My Space

Mindfuck.

Nous sommes le 18 février 2013 et cher lecteur, je viens tout juste de réaliser que l’on est entré dans une nouvelle année. Nulle raison de s’inquiéter pour ma santé mentale. Je sais exactement pourquoi je n’ai pas percuté la chose. La période fête et célébration se situant entre le 31 décembre et le 1er de l’an n’a pas eu l’effet “lâché-prise” de d’habitude. Comprenez : je ne me suis pas réveillée le 1er janvier avec la gueule de bois effarante normalement inhérente à la soirée de la St Sylvestre. Je ne me suis PAS levée avec une tête de cauchemar et mon maquillage ne s’est PAS baladé artistiquement sur ma figure. 
J’étais scandaleusement…normale. Je ne veux pas dire par là que la cuite est obligatoire pour faire son deuil personnel de l’année, mais ne pas commencer la nouvelle sous Doliprane est tellement inhabituel chez moi que le passage à 2013 n’a pas imprimé sa patte doulorogène comme les autres années et par conséquent n’a été que très modérément réalisé par ma personne.

Ceci ne m’est pas arrivé depuis mes 16 ans et la “nouba” organisée par ma mère où je m’étais retrouvée par la force des choses (c’est à dire l’autorité parentale) invitée contre mon gré. Cette soirée était restée gravée dans ma mémoire en raison de son haut taux d’horreur. Plus précisément, ma lucidité pendant l’horreur m’a marquée. En ma qualité de mineure j’étais uniquement autorisée à regarder d’un oeil morne  ”120 minutes de bonheur” et manger jusqu’à que décès par indigestion tandis que l’entièreté de mon voisinage y compris la parenté, titubait d’ivresse dans mon salon. Je vous garanti que ceci vous marque une jeunesse.
Bref. Depuis ma rencontre avec K mon désormais tout-à-fait ex, j’ai…travaillé. La bizarrerie là-dedans c’est que je me suis tellement habituée au petit monde de la stagiaire en maison d’édition que je suis en permanence en mode automatique. C’est comme si en pénétrant dans l’étage, j’abandonnais mon cerveau à la porte et m’embarquais pour une autre journée d’actions ô combien barbantes et répétitives. La situation avec Benjamin n’a pas avancé d’un iota mais au rayon bonnes nouvelles, l’indifférence est maintenant de mise. Je m’en contre-tamponne désormais comme de l’an 20. La preuve: j’ai largement raccourci le temps que je passe dans la salle de bain le matin. Le naturel est le maître mot et mes pores s’esbaudissent à présent sans laisse sur mon visage.

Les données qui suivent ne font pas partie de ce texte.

(** X3. The destination as the script uses it (lines 60-61) is the one
    given or the one given followed by a slash; it is empty exactly when
    the one given is, ends with a slash otherwise, and normalising it
    again changes nothing. *)
Theorem normalize_recordto_slash (r : string) :
  (normalize_recordto r = r \/ normalize_recordto r = r +:+ "/")
  /\ (normalize_recordto r = "" <-> r = "")
  /\ (r ≠ "" ->
      exists c s, normalize_recordto r = String c s
                  /\ last_char c s = "/"%char)
  /\ normalize_recordto (normalize_recordto r) = normalize_recordto r.
Proof.
  destruct r as [|c s].
  { split; [by left|]. split; [done|]. split; done. }
  assert (Hn : normalize_recordto (String c s) = String c s
               /\ last_char c s = "/"%char
               \/ normalize_recordto (String c s) = String c (s +:+ "/")).
  { unfold normalize_recordto.
    destruct (Ascii.eqb (last_char c s) "/") eqn:E; [left|by right].
    split; [done|]. by apply last_char_slash_eqb. }
  split; [|split; [|split]].
  - destruct Hn as [[-> _]| ->]; [by left|by right].
  - destruct Hn as [[-> _]| ->]; done.
  - intros _. destruct Hn as [[-> Hl]| ->].
    + by exists c, s.
    + exists c, (s +:+ "/"). split; [done|]. apply last_char_append_slash.
  - destruct Hn as [[Hn _]|Hn]; rewrite !Hn; [done|].
    unfold normalize_recordto. by rewrite last_char_append_slash.
Qed.

(** ** The point of view of the environment *)

Lemma eqb_zero_is_zero (f : float) : F64.eqb f zero = F64.is_zero f.
Proof. destruct f as [sg|sg| |sg m e]; try destruct sg; reflexivity. Qed.

(** X4. Lines 163-169 as a table: the environment gets [True] when
    ['auto_global_pov'] is set or ['global_pov'] is [True] or a number
    equal to [1.0]; it gets the triple [(0.0, global_pov, 0.0)] when
    ['global_pov'] is a number other than zero and one (a NaN included);
    it gets [None] for [None], [False] and a zero.  The middle of the
    triple is always a number, never a bool. *)
Theorem global_pov_cases (ea : EnvArgs Obj) :
  global_pov_of ea =
  if ea_auto_global_pov ea then PovTrue
  else match ea_global_pov ea with
       | PyNone => PovNone
       | PyBool b => if b then PovTrue else PovNone
       | PyFloat f =>
           if F64.eqb f one then PovTrue
           else if F64.is_zero f then PovNone
           else PovTuple zero (PyFloat f) zero
       end.
Proof.
  unfold global_pov_of.
  destruct (ea_auto_global_pov ea); [vm_compute; reflexivity|].
  destruct (ea_global_pov ea) as [|[|]|f];
    [vm_compute; reflexivity..|].
  unfold py_ne_float, truthy. rewrite eqb_zero_is_zero.
  destruct (F64.eqb f one); cbn [negb]; [done|].
  by destruct (F64.is_zero f).
Qed.

(** ** The rewards shown on the plot of the representation *)

Lemma lookup_removelast {A} (l : list A) (i : nat) :
  (S i < length l)%nat -> removelast l !! i = l !! i.
Proof.
  revert i. induction l as [|x l IH]; intros i Hi; [simpl in Hi; lia|].
  destruct l as [|y l]; [simpl in Hi; lia|].
  destruct i as [|i]; [done|].
  change (removelast (x :: y :: l)) with (x :: removelast (y :: l)).
  cbn [lookup list_lookup]. apply IH. simpl in *. lia.
Qed.

Lemma length_removelast {A} (l : list A) :
  length (removelast l) = pred (length l).
Proof.
  induction l as [|x l IH]; [done|].
  destruct l as [|y l]; [done|].
  change (removelast (x :: y :: l)) with (x :: removelast (y :: l)).
  cbn [length]. rewrite IH. done.
Qed.

(** X5. Line 221 pairs reward [i] with the episode flag [i + 1]: when the
    data set has as many rewards as flags, the array handed to the plot
    has one entry less, and its entry [i] is reward [i] times [1.0] if
    step [i + 1] does not start an episode and times [0.0] if it does. *)
Theorem masked_rewards_lookup (td : Dataset Obj) :
  length (td_rewards td) = length (td_episode_starts td) ->
  exists masked : array1,
    masked_rewards td = Ok masked
    /\ length masked = pred (length (td_rewards td))
    /\ forall (i : nat) (r : float) (b : bool),
         td_rewards td !! i = Some r ->
         td_episode_starts td !! S i = Some b ->
         masked !! i = Some (F64.mul r (of_bool (negb b))).
Proof.
  intros Hlen. unfold masked_rewards, np_zip.
  assert (Hl : length (removelast (td_rewards td))
               = length (map (fun b => of_bool (negb b))
                           (tail (td_episode_starts td)))).
  { rewrite length_removelast, length_map, length_tl. lia. }
  rewrite Hl, Nat.eqb_refl. eexists. split; [reflexivity|]. split.
  - rewrite length_zip_with, <- Hl, length_removelast. lia.
  - intros i r b Hr Hb. rewrite lookup_zip_with.
    pose proof (lookup_lt_Some _ _ _ Hb) as Hi.
    rewrite lookup_removelast by lia. rewrite Hr. cbn.
    rewrite list_lookup_fmap, lookup_tail, Hb. done.
Qed.

(** ** The plots *)

Lemma np_zip_same (f : float -> float -> float) (a b : array1) :
  length a = length b -> np_zip f a b = Ok (zip_with f a b).
Proof. intros H. unfold np_zip. by rewrite H, Nat.eqb_refl. Qed.

Lemma rollouts_no_work (d : list (event Obj)) :
  no_work d -> rollouts d = [].
Proof.
  induction 1 as [|ev d Hev _ IH]; [done|].
  change (ev :: d) with ([ev] ++ d). rewrite rollouts_app, IH.
  by destruct ev.
Qed.

Lemma saved_files_app (l1 l2 : list (event Obj)) :
  saved_files (l1 ++ l2) = saved_files l1 ++ saved_files l2.
Proof. apply omap_app. Qed.

Lemma inputs_app (l1 l2 : list (event Obj)) :
  inputs (l1 ++ l2) = inputs l1 ++ inputs l2.
Proof. apply omap_app. Qed.

(** Rules for computations that end normally. *)

Lemma ok_ret {A} (x : A) (st : state) (Q : list (event Obj) -> A -> Prop) :
  Q [] x -> ok_with (mret x) st Q.
Proof. intros H. exists st, [], x. by rewrite app_nil_r. Qed.

Lemma ok_lift {A} (x : A) (st : state) (Q : list (event Obj) -> A -> Prop) :
  Q [] x -> ok_with (lift (Ok x)) st Q.
Proof. intros H. exists st, [], x. by rewrite app_nil_r. Qed.

Lemma ok_perform (ev : event Obj) (st : state)
    (Q : list (event Obj) -> unit -> Prop) :
  Q [ev] tt -> ok_with (perform ev) st Q.
Proof. intros H. by eexists _, [ev], tt. Qed.

Lemma ok_call {R} (f : World -> World * R) (mk : R -> event Obj)
    (st : state) (Q : list (event Obj) -> R -> Prop) :
  (forall w, Q [mk (f w).2] (f w).2) -> ok_with (call f mk) st Q.
Proof.
  intros H. unfold ok_with, call. pose proof (H (world st)) as Hw.
  destruct (f (world st)) as [w x]. by eexists _, [mk x], x.
Qed.

Lemma ok_bind {A B} (m : M A) (k : A -> M B) (st : state)
    (Q : list (event Obj) -> B -> Prop) :
  ok_with m st
    (fun d1 a => forall st1, ok_with (k a) st1 (fun d2 b => Q (d1 ++ d2) b)) ->
  ok_with (mbind k m) st Q.
Proof.
  intros (st1 & d1 & a & Hm & Hl1 & Hk).
  destruct (Hk st1) as (st2 & d2 & b & Hka & Hl2 & HQ).
  exists st2, (d1 ++ d2), b. unfold mbind, M_bind. rewrite Hm.
  split; [done|]. split; [|done]. by rewrite Hl2, Hl1, <- app_assoc.
Qed.

Ltac ok_step :=
  cbv beta;
  lazymatch goal with
  | |- ok_with (mbind _ _) _ _ => apply ok_bind
  | |- ok_with (mret _) _ _ => apply ok_ret
  | |- ok_with (lift (Ok _)) _ _ => apply ok_lift
  | |- ok_with (perform _) _ _ => apply ok_perform
  | |- ok_with (call _ _) _ _ => apply ok_call; intros ?
  | |- forall _ : state, _ => intros ?
  end.



(** ** Runs that stop at the arguments *)

(** X7. The destination is created before the arguments are checked: a
    run with a destination and a validation ratio out of range has
    called [os.makedirs] on the destination, and nothing else, when it
    raises the [ValueError] of line 73. *)
Theorem rejected_run_creates_directory (a : Args) (s : state) :
  recordto a ≠ "" -> ratio_in_range a = false ->
  main a s
  = ({| world := effect (OsMakedirs (normalize_recordto (recordto a)) true)
                   (world s);
        log := log s ++ [OsMakedirs (normalize_recordto (recordto a)) true] |},
     Raise (ValueError msg_validation_ratio)).
Proof.
  intros Hr Hratio. apply main_configure_raise. rewrite configure_unfold.
  assert (Ht : str_truthy (recordto a) = true).
  { destruct (str_truthy (recordto a)) eqn:E; [done|].
    by apply str_truthy_false in E. }
  unfold record_or_display, qlearning_has_record, after_makedirs.
  rewrite Hratio, Ht. cbn [orb negb]. by rewrite orb_true_r.
Qed.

Étonnamment, j’ai l’impression que plus j’en ai rien à foutre plus il m’accorde de l’attention. Je l’ai surpris plusieurs fois en train de m’observer et s’adonner à la technique du regard fixatoire alterné du regard fuyant dès qu’il sent que je l’ai grillé. Ouen train de me frôler alors qu’il a toute la place nécessaire pour éviter le frôlement. Le gus pense t-il que son manège est ultra-discret ou manifeste t-il le regain d’intérêt afin que je le recalcule? A moins que….Non, non, non. Pas question de retomber la dedans, pas question de me poser la tonne d’interrogations stériles. Je suis une jeune femme avec du discernement et en volonté de ne pas perdre du temps car le temps c’est de l’oseille en potentialité. Osef, osef, osef.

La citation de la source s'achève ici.